Le chat séduit les auteurs, artistes, intellectuels et autres amateurs sous son charme. Compagnon idéal, il dort beaucoup mais veille la nuit, s’agite et « parle » peu. Après Chateaubriand, il séduit et inspire les poètes du siècle.
Charles Baudelaire rend aussi hommage à ce félin. Il l’évoque dans Les Fleurs du mal (1857) :
« Les amoureux fervents et les savants austères
Aiment également, dans leur mûre saison,
Les chats puissants et doux, orgueil de la maison,
Qui comme eux sont frileux et comme eux sédentaires. ».
Le chat noir lui-même est réhabilité et devient l’emblème d’un célèbre cabaret montmartrois, symbole de la vie de bohème que chante Aristide Bruant :
« Je cherche fortune
Autour du Chat Noir
Au clair de la lune
À Montmartre, le soir. ».
Le « siècle du chat » renoue avec la ferveur qui entourait cet animal du temps des pharaons. Il préfigure aussi sa popularité contemporaine.
La mode des expositions félines, née en Angleterre, gagne les États-Unis en 1898 (au Madison Square Garden de New York), puis les principaux pays du monde. La France suit en 1925, avec son Cat Club (créé en 1913).
XXe siècle, le chat, enfin ami de l’homme

Le chat a finalement triomphé de la haine issue des superstitions et retrouvé un public d’adorateurs comme au temps des pharaons ! Animal de compagnie préféré à son rival le chien, il génère un marché florissant. Il inspire des œuvres à son image et à sa gloire. Voilà sans nul doute le grand gagnant du bestiaire historique.
« Le chat est le seul animal qui soit arrivé à domestiquer l’homme », peut joliment écrire l’anthropologue Marcel Mauss.
Pour citer des auteurs fans de chat, on n’a que l’embarras du choix.
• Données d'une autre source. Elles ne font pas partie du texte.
Lemma overrides_after_consume (s : string) (r : option string) (w : World) :
  screenViewOverrides (this (set_routeNameRef r (clearScreenViewOverride s w))) !! s = None.
Proof. cbn. apply lookup_delete_eq. Qed.

End ScreenViews.


(** ** Heap discipline of the proxies *)

Section Proxies.

Lemma moved_same (n n' : nat) (o : option loc) : moved n n' o o.
Proof. intros l Hl. by left. Qed.

Lemma moved_none (n n' : nat) (o : option loc) : moved n n' o None.
Proof. intros l Hl. discriminate. Qed.

Lemma moved_fresh (n n' l : nat) (o : option loc) : n <= l < n' -> moved n n' o (Some l).
Proof. intros Hl l' [= <-]. right. lia. Qed.

Lemma moved_trans (n1 n2 n3 : nat) (a b c : option loc) :
  n1 <= n2 -> n2 <= n3 -> moved n1 n2 a b -> moved n2 n3 b c -> moved n1 n3 a c.
Proof.
  intros H12 H23 Hab Hbc l Hl.
  destruct (Hbc l Hl) as [Hb | Hb]; [|right; lia].
  destruct (Hab l Hb) as [Ha | Ha]; [by left | right; lia].
Qed.

Lemma getPlatform_heap (env : Env) (rt : Runtime) :
  heap (Platform.getPlatform env rt).2 = heap rt.
Proof. unfold Platform.getPlatform. by destruct (currentPlatform rt). Qed.

Lemma setPlatform_heap (given : string) (rt : Runtime) :
  heap (Platform.setPlatform given rt).2 = heap rt.
Proof. unfold Platform.setPlatform. by destruct (Platform.parse given). Qed.

Lemma CountlyProvider_init_moves env p cfg rt :
  let '(r, p', rt') := CountlyProvider.init env p cfg rt in
  length (heap rt) <= length (heap rt')
  /\ moved (length (heap rt)) (length (heap rt'))
       (CountlyProvider.context_loc p) (CountlyProvider.context_loc p').
Proof.
  unfold CountlyProvider.init, Platform.getPlatform, CountlyProvider.context_loc,
    CountlyProvider.set_impl,
    CountlyProviderWeb.init, CountlyProviderNative.init,
    CountlyProviderWeb.new, CountlyProviderNative.new.
  destruct p as [[[a|a]|] d], (currentPlatform rt) as [[]|], (autoDetectPlatform env);
    break; (split; [heap_arith|]);
    first [apply moved_same | apply moved_fresh; heap_arith].
Qed.

Lemma PostHogProvider_init_moves env p cfg rt :
  let '(r, p', rt') := PostHogProvider.init env p cfg rt in
  length (heap rt) <= length (heap rt')
  /\ moved (length (heap rt)) (length (heap rt'))
       (PostHogProvider.registered_loc p) (PostHogProvider.registered_loc p').
Proof.
  unfold PostHogProvider.init, Platform.getPlatform, PostHogProvider.registered_loc,
    PostHogProvider.set_impl,
    PostHogProviderWeb.init, PostHogProviderNative.init,
    PostHogProviderWeb.new, PostHogProviderNative.new.
  destruct p as [[[a|a]|] d], (currentPlatform rt) as [[]|], (autoDetectPlatform env);
    break; (split; [heap_arith|]);
    first [apply moved_same | apply moved_fresh; heap_arith].
Qed.

Lemma CountlyProvider_setUserContext_moves p props rt :
  let '(p', rt') := CountlyProvider.setUserContext p props rt in
  length (heap rt) <= length (heap rt')
  /\ moved (length (heap rt)) (length (heap rt'))
       (CountlyProvider.context_loc p) (CountlyProvider.context_loc p')
  /\ CountlyProvider.isInitialized p' = CountlyProvider.isInitialized p.
Proof.
  unfold CountlyProvider.setUserContext, CountlyProvider.context_loc, CountlyProvider.set_impl,
    CountlyProvider.isInitialized,
    CountlyProviderWeb.setUserContext, CountlyProviderNative.setUserContext,
    CountlyProviderWeb.ensureInitialized, CountlyProviderNative.ensureInitialized.
  destruct p as [[[[[] ? ? ?]|[[] ? ? ?]]|] d];
    break; (split; [heap_arith|]);
    (split; [first [apply moved_same | apply moved_fresh; heap_arith] | reflexivity]).
Qed.

Lemma PostHogProvider_register_moves p props rt :
  let '(p', rt') := PostHogProvider.register p props rt in
  length (heap rt) <= length (heap rt')
  /\ moved (length (heap rt)) (length (heap rt'))
       (PostHogProvider.registered_loc p) (PostHogProvider.registered_loc p')
  /\ PostHogProvider.isInitialized p' = PostHogProvider.isInitialized p.
Proof.
  unfold PostHogProvider.register, PostHogProvider.registered_loc, PostHogProvider.set_impl,
    PostHogProvider.isInitialized,
    PostHogProviderWeb.register, PostHogProviderNative.register,
    PostHogProviderWeb.ensureInitialized, PostHogProviderNative.ensureInitialized.
  destruct p as [[[[[] ? ? ? ? ?]|[[] ? ? ? ? ?]]|] d];
    break; (split; [heap_arith|]);
    (split; [first [apply moved_same | apply moved_fresh; heap_arith] | reflexivity]).
Qed.

Lemma PostHogProvider_onFeatureFlags_frame env p cb rt :
  let '(r, p', rt') := PostHogProvider.onFeatureFlags env p cb rt in
  heap rt' = heap rt
  /\ PostHogProvider.registered_loc p' = PostHogProvider.registered_loc p.
Proof.
  unfold PostHogProvider.onFeatureFlags, PostHogProvider.registered_loc,
    PostHogProvider.set_impl,
    PostHogProviderWeb.onFeatureFlags, PostHogProviderNative.onFeatureFlags,
    PostHogProviderWeb.ensureInitialized, PostHogProviderNative.ensureInitialized.
  destruct p as [[[[[] ? ? ? ? ?]|[[] ? ? ? ? ?]]|] d]; break; by split.
Qed.

Lemma PostHogProvider_unregister_length p k rt :
  length (heap (PostHogProvider.unregister p k rt)) = length (heap rt).
Proof.
  unfold PostHogProvider.unregister, PostHogProviderWeb.unregister,
    PostHogProviderNative.unregister.
  destruct p as [[[[[] ? ? ? ? ?]|[[] ? ? ? ? ?]]|] d]; break; heap_arith.
Qed.

Lemma CountlyProvider_track_heap p n props rt :
  heap (CountlyProvider.trackEvent p n props rt) = heap rt
  /\ heap (CountlyProvider.trackView p n props rt) = heap rt.
Proof.
  unfold CountlyProvider.trackEvent, CountlyProvider.trackView,
    CountlyProviderWeb.trackEvent, CountlyProviderWeb.trackView,
    CountlyProviderNative.trackEvent, CountlyProviderNative.trackView.
  destruct p as [[[[[] ? ? ?]|[[] ? ? ?]]|] d]; by split.
Qed.

Lemma PostHogProvider_track_heap p n props rt :
  heap (PostHogProvider.trackEvent p n props rt) = heap rt
  /\ heap (PostHogProvider.trackView p n props rt) = heap rt.
Proof.
  unfold PostHogProvider.trackEvent, PostHogProvider.trackView,
    PostHogProviderWeb.trackEvent, PostHogProviderWeb.trackView,
    PostHogProviderNative.trackEvent, PostHogProviderNative.trackView.
  destruct p as [[[[[] ? ? ? ? ?]|[[] ? ? ? ? ?]]|] d]; by split.
Qed.

(** Reading a store through its proxy: a new object holding the store's
    contents (the empty object when the proxy has no adapter). *)
Lemma CountlyProvider_getUserContext_spec p rt :
  CountlyProvider.getUserContext p rt
    = alloc (default ∅ (deref rt <$> CountlyProvider.context_loc p)) rt.
Proof.
  unfold CountlyProvider.getUserContext, CountlyProvider.context_loc,
    CountlyProviderWeb.getUserContext, CountlyProviderNative.getUserContext.
  destruct p as [[[a|a]|] d]; cbn; by rewrite ?spread_empty_r.
Qed.

Lemma PostHogProvider_getRegisteredProperties_spec p rt :
  PostHogProvider.getRegisteredProperties p rt
    = alloc (default ∅ (deref rt <$> PostHogProvider.registered_loc p)) rt.
Proof.
  unfold PostHogProvider.getRegisteredProperties, PostHogProvider.registered_loc,
    PostHogProviderWeb.getRegisteredProperties, PostHogProviderNative.getRegisteredProperties.
  destruct p as [[[a|a]|] d]; cbn; by rewrite ?spread_empty_r.
Qed.

End Proxies.

(** ** The stores only move to new addresses *)

Section Extends.

Import UnifiedAnalytics.

Lemma extends_refl (w : World) : extends w w.
Proof. repeat split; [lia | apply moved_same | apply moved_same]. Qed.

Lemma extends_trans (w1 w2 w3 : World) : extends w1 w2 -> extends w2 w3 -> extends w1 w3.
Proof.
  intros (H12 & Hc12 & Hp12) (H23 & Hc23 & Hp23).
  repeat split; [lia | |]; eapply moved_trans; eauto.
Qed.

(** A change that leaves the heap size and both stores alone. *)
Lemma extends_frame (w w' : World) :
  length (heap (rt w')) = length (heap (rt w)) ->
  countly_store w' = countly_store w ->
  posthog_store w' = posthog_store w ->
  extends w w'.
Proof.
  intros Hh Hc Hp. unfold extends. rewrite Hh, Hc, Hp.
  repeat split; [lia | apply moved_same | apply moved_same].
Qed.

Lemma init_countly_extends env cfg c w : extends w (init_countly env cfg c w).
Proof.
  unfold init_countly.
  pose proof (CountlyProvider_init_moves env
                (CountlyProvider.setDebug (default false (debug cfg)) CountlyProvider.new)
                c (rt w)) as H.
  destruct (CountlyProvider.init _ _ _ _) as [[r p1] rt'].
  destruct H as [Hle Hmv].
  destruct r; (split; [exact Hle|]); cbn; split;
    try apply moved_same; try apply moved_none.
  intros l Hl. destruct (Hmv l Hl) as [Hold|Hnew]; [discriminate | by right].
Qed.

Lemma init_posthog_extends env cfg c w : extends w (init_posthog env cfg c w).
Proof.
  unfold init_posthog.
  pose proof (PostHogProvider_init_moves env
                (PostHogProvider.setDebug (default false (debug cfg)) PostHogProvider.new)
                c (rt w)) as H.
  destruct (PostHogProvider.init _ _ _ _) as [[r p1] rt'].
  destruct H as [Hle Hmv].
  destruct r; (split; [exact Hle|]); cbn; split;
    try apply moved_same; try apply moved_none.
  intros l Hl. destruct (Hmv l Hl) as [Hold|Hnew]; [discriminate | by right].
Qed.

Lemma init_providers_extends env cfg w :
  extends w
    (set_initialized true
       match posthog cfg with
       | Some p =>
           init_posthog env cfg p
             match countly cfg with Some c => init_countly env cfg c w | None => w end
       | None => match countly cfg with Some c => init_countly env cfg c w | None => w end
       end).
Proof.
  set (w3 := match countly cfg with Some c => init_countly env cfg c w | None => w end).
  assert (H3 : extends w w3).
  { subst w3. destruct (countly cfg); [apply init_countly_extends | apply extends_refl]. }
  set (w4 := match posthog cfg with Some p => init_posthog env cfg p w3 | None => w3 end).
  assert (H4 : extends w3 w4).
  { subst w4. destruct (posthog cfg); [apply init_posthog_extends | apply extends_refl]. }
  eapply extends_trans; [exact H3|].
  eapply extends_trans; [exact H4|].
  by apply extends_frame.
Qed.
Pour n’en citer qu’un, le choix est simple. Le chat habite la vie et l’œuvre de Colette.
Surnommée «  Minet-Chéri » par Sido sa mère, elle sera souvent prise en photo avec des chats, dans la rue, au jardin, à sa table de travail.
Le chat est vedette des dessins animés, avec Félix le Chat (1917) et Tom et Jerry (1940). Citons aussi Fritz le chat, Le chat du Rabbin… Le Chat tout court (signé Geluck) n’en finit pas de faire son retour depuis trente ans.
La multiplication des races de chat, initiée au XIXe siècle, correspond à une forte demande. Une façon de reconnaître la valeur marchande du chat, mais aussi ses qualités, l’intérêt affectif qu’on lui porte. Malgré cela, le chat reste un chat. Il ne subit pas les mêmes excès que les 340 races de chiens (dont les nains, les toys), les vaches (laitières obèses), les poules (pondeuses en batterie), toutes les bêtes à viande (industriellement productives). En cela aussi, il est privilégié.